CABE has also reacted to this over-caution, noting how 'the country's towns and cities are being shaped by a culture of risk aversion'. We are notoriously bad at appraising risk, for example in our terror over 'stranger danger' compared with risks closer to home. CABE's concern in its report, What are we scared of? The value of risk in designing public space, is that we are so worried about getting rid of risk that we are both constraining our public spaces and, paradoxically, making them more dangerous (see page 10). For example, geographer John Adams argues in the report that removing segregation between drivers and pedestrians makes drivers more conscious of the people around them, and so reduces accidents. At the same time, it removes much of our ugly street furniture.

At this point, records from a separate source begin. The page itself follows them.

(** The header: the packet is dropped, and perhaps taken back, or goes out under its number. *)
Lemma header_total p tp f log log' : finv f (log ++ log') -> started f = true -> shouldDrop tp = false ->
  (forall v, ep_vp8 (xp_pkt p) = Some v -> exists payload, Forall (fun b => 0 <= b < 256) payload /\ Unmarshal (Some payload) = inr v) ->
  snOrdering (tp_rtp (tr_params tp)) <> Duplicate ->
  (snOrdering (tp_rtp (tr_params tp)) = Contiguous -> exists m', PacketDropped (xp_pkt p) (fw_munger f) = Some m' /\ linked m' (ssrc_of f) log) ->
  exists e tp' f', translateCodecHeader p tp f = Some (e, tp', f') /\ started f' = true /\
    finv f' (log ++ if shouldDrop tp' then [] else log') /\ (shouldDrop tp' = false -> e = None /\ tp_rtp (tr_params tp') = tp_rtp (tr_params tp)).
Proof.
  intros Hf Hs Hd Hp Hdup Hdrop. unfold translateCodecHeader. destruct (SelectTemporalAny p (fw_vls f)) as [tl v].
  destruct (codec_total (xp_pkt p) (match snOrdering (tp_rtp (tr_params tp)) with OutOfOrder => true | _ => false end)
    (match snOrdering (tp_rtp (tr_params tp)) with Gap => true | _ => false end) tl (fw_codec (set_vls v f)) Hp) as (r & c & -> & Hr). cbn [mbind option_bind].
  assert (Hsame : finv (set_codec c (set_vls v f)) (log ++ log')) by (by apply (finv_same f)).
  assert (Hout : finv (set_codec c (set_vls v f)) (log ++ [])) by (rewrite app_nil_r; by apply finv_prefix in Hsame).
  destruct r as [[| | |e]|[n bytes]].
  - by eexists _, _, _.
  - by eexists _, _, _.
  - destruct (Hr eq_refl) as [H1 H2]. destruct Hdrop as (m & Em & Hm); [by destruct (snOrdering _)|]. simpl fw_munger. rewrite Em. cbn [mbind option_bind].
    eexists _, _, _. split; [done|]. split; [done|]. split; [|done]. simpl. rewrite app_nil_r. apply (finv_munger _ log); [by rewrite app_nil_r in Hout|done|done].
  - by eexists _, _, _.
  - eexists _, _, _. split; [done|]. split; [done|]. simpl. rewrite Hd. by split.
Qed.

(** ** A switch of the source *)

(** What a switch gets through: the munger, at the packet. *)
Record switched (p : XPacket) f f' : Prop := {
  sw_refs : refs_ok f'; sw_started : started f' = true; sw_last : extLastSN (fw_munger f') < sn_limit;
  sw_how : (started f = false /\ fw_munger f' = SetLastSnTs (xp_pkt p) (fw_munger f)) \/
           (started f = true /\ exists d, fw_munger f' = UpdateSnTsOffsets (xp_pkt p) 1 d (fw_munger f) /\ 0 < wrap_int64 d) }.

Lemma lookup_ref f l : refs_ok f -> 0 <= l <= 2 -> exists r, sf_refInfos (fw_source f) !! Z.to_nat l = Some r.
Proof. intros [E _] Hl. destruct (lookup_lt_is_Some_2 (sf_refInfos (fw_source f)) (Z.to_nat l)) as [r Hr]; [lia|eauto]. Qed.

Lemma ref_timestamp_total ts ref l f : refs_ok f -> -1 <= ref <= 2 -> 0 <= l <= 2 -> exists r, getRefLayerRTPTimestamp ntp_time ts ref l f = Some r.
Proof.
  intros Hf Hr Hl. unfold getRefLayerRTPTimestamp. destruct (Z.ltb_spec ref 0); [simpl; eauto|].
  destruct (lookup_ref f ref Hf ltac:(lia)) as [a ->], (lookup_ref f l Hf Hl) as [b ->]. cbn [mbind option_bind]. repeat case_match; eauto.
Qed.

(** The next timestamp is after the last. *)
Lemma next_after next last : 0 < wrap_int64 (wrap_uint64 ((if wrap_int64 (next - last) <=? 0 then wrap_uint64 (last + 1) else next) - last)).
Proof.
  assert (Hmod : forall z, wrap_int64 (wrap_uint64 z) = wrap_int64 z).
  { intros z. unfold wrap_int64, wrap_uint64. by rewrite Zplus_mod_idemp_l. }
  destruct (Z.leb_spec (wrap_int64 (next - last)) 0); rewrite Hmod; [|lia].
  assert (E : wrap_int64 (wrap_uint64 (last + 1) - last) = wrap_int64 (wrap_uint64 (wrap_uint64 (last + 1) - last))) by by rewrite Hmod.
  rewrite E. unfold wrap_uint64 at 1 2. rewrite Zminus_mod_idemp_l. replace (last + 1 - last) with 1 by lia. done.
Qed.

Lemma switch_source_total p layer ck f : refs_ok f -> 0 <= layer <= 2 -> extLastSN (fw_munger f) < sn_limit -> started f = true ->
  exists e f', switch_source ntp_time p layer ck f = Some (e, f') /\
    match e with
    | Some _ => keeps f f'
    | None => switched p f f'
    end.
Proof.
  intros Hf Hl HL Hs. unfold switch_source.
  assert (Hr : exists r, (if st_skipReferenceTS (fw_settings f) then Some (inr (wrap_uint32 (extLastTS (fw_munger f)))) else
    getRefLayerRTPTimestamp ntp_time (xp_Timestamp p) (sf_referenceLayerSpatial (fw_source f)) layer f) = Some r).
  { destruct (st_skipReferenceTS _); [eauto|]. apply ref_timestamp_total; [done|apply Hf|done]. }
  destruct Hr as [r ->]. cbn [mbind option_bind]. destruct r as [e|refTS]; [exists (Some e), f; split; [done|apply keeps_refl]|].
  destruct (reference_times ck _ refTS f) as [[expected ref] dummy]. set (f1 := on_source (set_dummy dummy) f).
  set (x := if sf_lastSSRC (fw_source f1) =? 0 then _ else _).
  assert (Hx : keeps f x.2 /\ refs_ok x.2) by (unfold x; destruct (_ =? 0); (split; [split; simpl; auto|done])). clearbody x. destruct x as [next f2]. simpl in Hx.
  destruct Hx as [[K1 K2 K3 K4 K5] R2]. destruct next as [next|]; [|exists (Some SwitchPointTooFarBehind), f2; split; [done|by split]].
  eexists None, _. split; [done|]. split; [done|unfold started in *; simpl; congruence|simpl; by rewrite K1|right]. split; [done|].
  eexists. simpl. rewrite K1. split; [done|]. apply next_after.
Qed.

Lemma source_switch_total p layer ck f : refs_ok f -> 0 <= layer <= 2 -> fits (ep_ExtSequenceNumber (xp_pkt p)) = true -> extLastSN (fw_munger f) < sn_limit ->
  exists st e f', processSourceSwitch ntp_time p layer ck f = Some (st, e, f') /\
    match e with
    | Some _ => refs_ok f' /\ fw_munger f' = fw_munger f /\ started f' = started f /\ (ssrc_of f' = ssrc_of f \/ ssrc_of f' = 0)
    | None => switched p f f'
    end.
Proof.
  intros Hf Hl Hsn%fits_range HL. unfold processSourceSwitch. destruct (negb (sf_started (fw_source f))) eqn:Es.
  - apply negb_true_iff in Es. destruct (ep_IsOutOfOrder (xp_pkt p)); [eexists _, _, _; split; [done|simpl; auto]|]. eexists _, _, _. split; [done|]. destruct Hf as [R1 R2].
    split; [split; [done|simpl; lia]|done| |left; done]. simpl. lia.
  - apply negb_false_iff in Es. destruct (Z.eqb_spec (sf_referenceLayerSpatial (fw_source f)) InvalidLayerSpatial) as [Ei|Ei].
    + destruct (ep_IsOutOfOrder (xp_pkt p)); [eexists _, _, _; split; [done|simpl; auto]|]. set (f1 := set_codec _ _).
      assert (R1 : refs_ok f1) by (destruct Hf as [R1 R2]; split; [done|simpl; lia]).
      destruct (switch_source_total p layer ck f1 R1 Hl HL Es) as (e & f2 & -> & He). cbn [mbind option_bind]. eexists _, e, f2. split; [done|].
      destruct e as [e|]; [|destruct He as [S1 S2 S3 [[S4 _]|[_ S5]]]; [unfold started in *; simpl in *; congruence|split; [done|done|done|right; split; [exact Es|exact S5]]]].
      destruct He as [K1 K2 K3 K4 K5]. split; [destruct R1 as [A B]; split; [congruence|unfold InvalidLayerSpatial in *; destruct K4 as [->| ->]; [done|lia]]|]. done.
    + destruct (switch_source_total p layer ck f Hf Hl HL Es) as (e & f2 & -> & He). cbn [mbind option_bind]. eexists _, e, f2. split; [done|].
      destruct e as [e|]; [|done]. destruct He as [K1 K2 K3 K4 K5]. split; [|done]. destruct Hf as [A B]. split; [congruence|].
      unfold InvalidLayerSpatial in *. destruct K4 as [->| ->]; [done|lia].
Qed.

Lemma switched_linked p f f' log : finv f log -> fits (ep_ExtSequenceNumber (xp_pkt p)) = true -> extLastSN (fw_munger f) < sn_limit ->
  switched p f f' -> linked (fw_munger f') (ep_SSRC (xp_pkt p)) log.
Proof.
  intros [_ L F] Hsn HL [_ _ _ [[Hs E]|[Hs (d & E & _)]]]; rewrite E.
  - destruct (F Hs) as [_ ->]. apply linked_start; [|done]. destruct L as (? & ? & ? & W & _). apply W.
  - by eapply linked_switch.
Qed.

(** ** A packet *)

Lemma common_total p layer ck tp f log : finv f log -> p_allowed p layer f -> shouldDrop tp = false ->
  exists e tp' f', getTranslationParamsCommon ntp_time p layer ck tp f = Some (e, tp', f') /\ finv f' (log ++ forwarded p tp') /\
    (shouldDrop tp' = false -> e = None /\ started f' = true).
Proof.
  intros Hf [P1 P2 P3 P4 P5] Hd. unfold getTranslationParamsCommon.
  set (sw := if _ =? _ then _ else _).
  assert (Hsw : exists st e f1, sw = Some (st, e, f1) /\ match e with Some _ => finv f1 log
    | None => finv f1 log /\ started f1 = true /\ ssrc_of f1 = ep_SSRC (xp_pkt p) /\ extLastSN (fw_munger f1) < sn_limit end).
  { unfold sw. destruct (Z.eqb_spec (sf_lastSSRC (fw_source f)) (ep_SSRC (xp_pkt p))) as [Eq|Hne].
    - eexists _, _, _. split; [done|]. split; [done|]. split; [|done]. destruct (started f) eqn:Es; [done|].
      destruct Hf as [_ _ F]. destruct (F Es) as [E _]. unfold ssrc_of in E. congruence.
    - destruct (source_switch_total p layer ck f (fi_refs _ _ Hf) P3 P1 P4) as (st & e & f1 & -> & He). cbn [mbind option_bind]. eexists _, e, _. split; [done|].
      destruct e as [e|].
      + destruct He as (R & Em & Es & Ess). destruct Hf as [_ L F]. split; [done| |].
        * simpl. rewrite Em. unfold ssrc_of in *. simpl. destruct Ess as [->| ->]; [done|by eapply linked_none].
        * unfold started, ssrc_of in *. simpl. rewrite Es. intros Hs. destruct (F Hs) as [E ->]. split; [|done]. destruct Ess; congruence.
      + pose proof (switched_linked p f f1 log Hf P1 P4 He) as L. destruct He as [R Hs HL _].
        split; [split; [done|done|]|done]. unfold started in *. simpl. congruence. }
  destruct Hsw as (st & e & f1 & -> & H1). cbn [mbind option_bind]. destruct e as [e|].
  { eexists _, _, _. split; [done|]. unfold forwarded. simpl. rewrite app_nil_r. by split. }
  destruct H1 as (H1 & Hs & Ess & HL). destruct (linked_packet (xp_pkt p) (tp_marker (tr_params (set_starting st tp))) (fw_munger f1) (ssrc_of f1) log (fi_linked _ _ H1)) as (r & m & -> & Hr);
    [congruence|done|done|]. cbn [mbind option_bind]. destruct r as [er|rtp].
  - destruct Hr as [Her Hl]. pose proof (finv_munger f1 log m log H1 Hs Hl) as Hm.
    destruct er; try done; (eexists _, _, _; split; [done|]; unfold forwarded; simpl; rewrite app_nil_r; by split).
  - destruct Hr as (Hdup & Hl & Hc). rewrite Ess in Hl. set (tp1 := set_params _ _). set (k := [(Some _, tp_SN rtp)]) in Hl.
    assert (Hm : finv (set_munger m f1) (log ++ k)) by (apply (finv_munger f1 log); [done|done|by rewrite Ess]).
    destruct (0 <? length (ep_Payload (xp_pkt p)))%nat.
    + destruct (header_total p tp1 (set_munger m f1) log k Hm Hs) as (e & tp' & f' & -> & S & Hf' & Htp); [done|done|done|done|].
      eexists _, _, _. split; [done|]. split; [|intros Hn; destruct (Htp Hn); done]. unfold forwarded. destruct (shouldDrop tp'); [done|]. destruct (Htp eq_refl) as [_ ->]. done.
    + eexists _, _, _. split; [done|]. unfold forwarded. simpl. rewrite Hd. by split.
Qed.

Lemma not_wanted_total p layer r f log : finv f log -> p_allowed p layer f ->
  exists f', not_wanted p r f = Some (None, dropped_packet, f') /\ finv f' log.
Proof.
  intros Hf [P1 P2 P3 P4 P5]. unfold not_wanted. cbv zeta. set (f1 := if _ && _ then _ else f).
  assert (E : fw_munger f1 = fw_munger f /\ fw_source f1 = fw_source f).
  { unfold f1. destruct (_ && _); [|done]. by destruct (st_mime _) as [[]|]. }
  destruct E as [E1 E2]. pose proof (finv_same f f1 log Hf E1 E2) as Hf1. clearbody f1. destruct (sf_started (fw_source f1) && IsRelevant r) eqn:Es; [|by eexists _].
  apply andb_true_iff in Es as [Es _].
  destruct (linked_counted (xp_pkt p) (RTPMarker r) (fw_munger f1) (ssrc_of f1) log (fi_linked _ _ Hf1) P1) as (res & m & -> & Hm & Hc); [by rewrite E1|].
  cbn [mbind option_bind]. destruct res as [e|rtp]; [|destruct (snOrdering rtp)]; cbn [mbind option_bind]; try (eexists; split; [done|]; by apply (finv_munger f1 log)).
  destruct (Hc eq_refl) as (m' & -> & Hm'). cbn [mbind option_bind]. eexists. split; [done|]. by apply (finv_munger f1 log).
Qed.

Charles Landry writes that this over-concern with risk 'subtly encourages us to constrain aspirations, act with over-caution, avoid challenges and be sceptical about innovation. It narrows our world into a defensive shell'. Not only does this have a deleterious effect on the aesthetic nature of our public spaces; it also takes away our ability to learn how to deal with risk. And the best and most loved spaces are often the accidental ones, colonised for example by risk-taking skateboarders.
The end result of risk aversion could be an environment that is so bland, and yet of which we are so afraid, that there is no reason to go out at all. Leaving us more susceptible to inhaling dust mites, poisoning ourselves with ready meals, tripping over our trousers and becoming obese couch potatoes.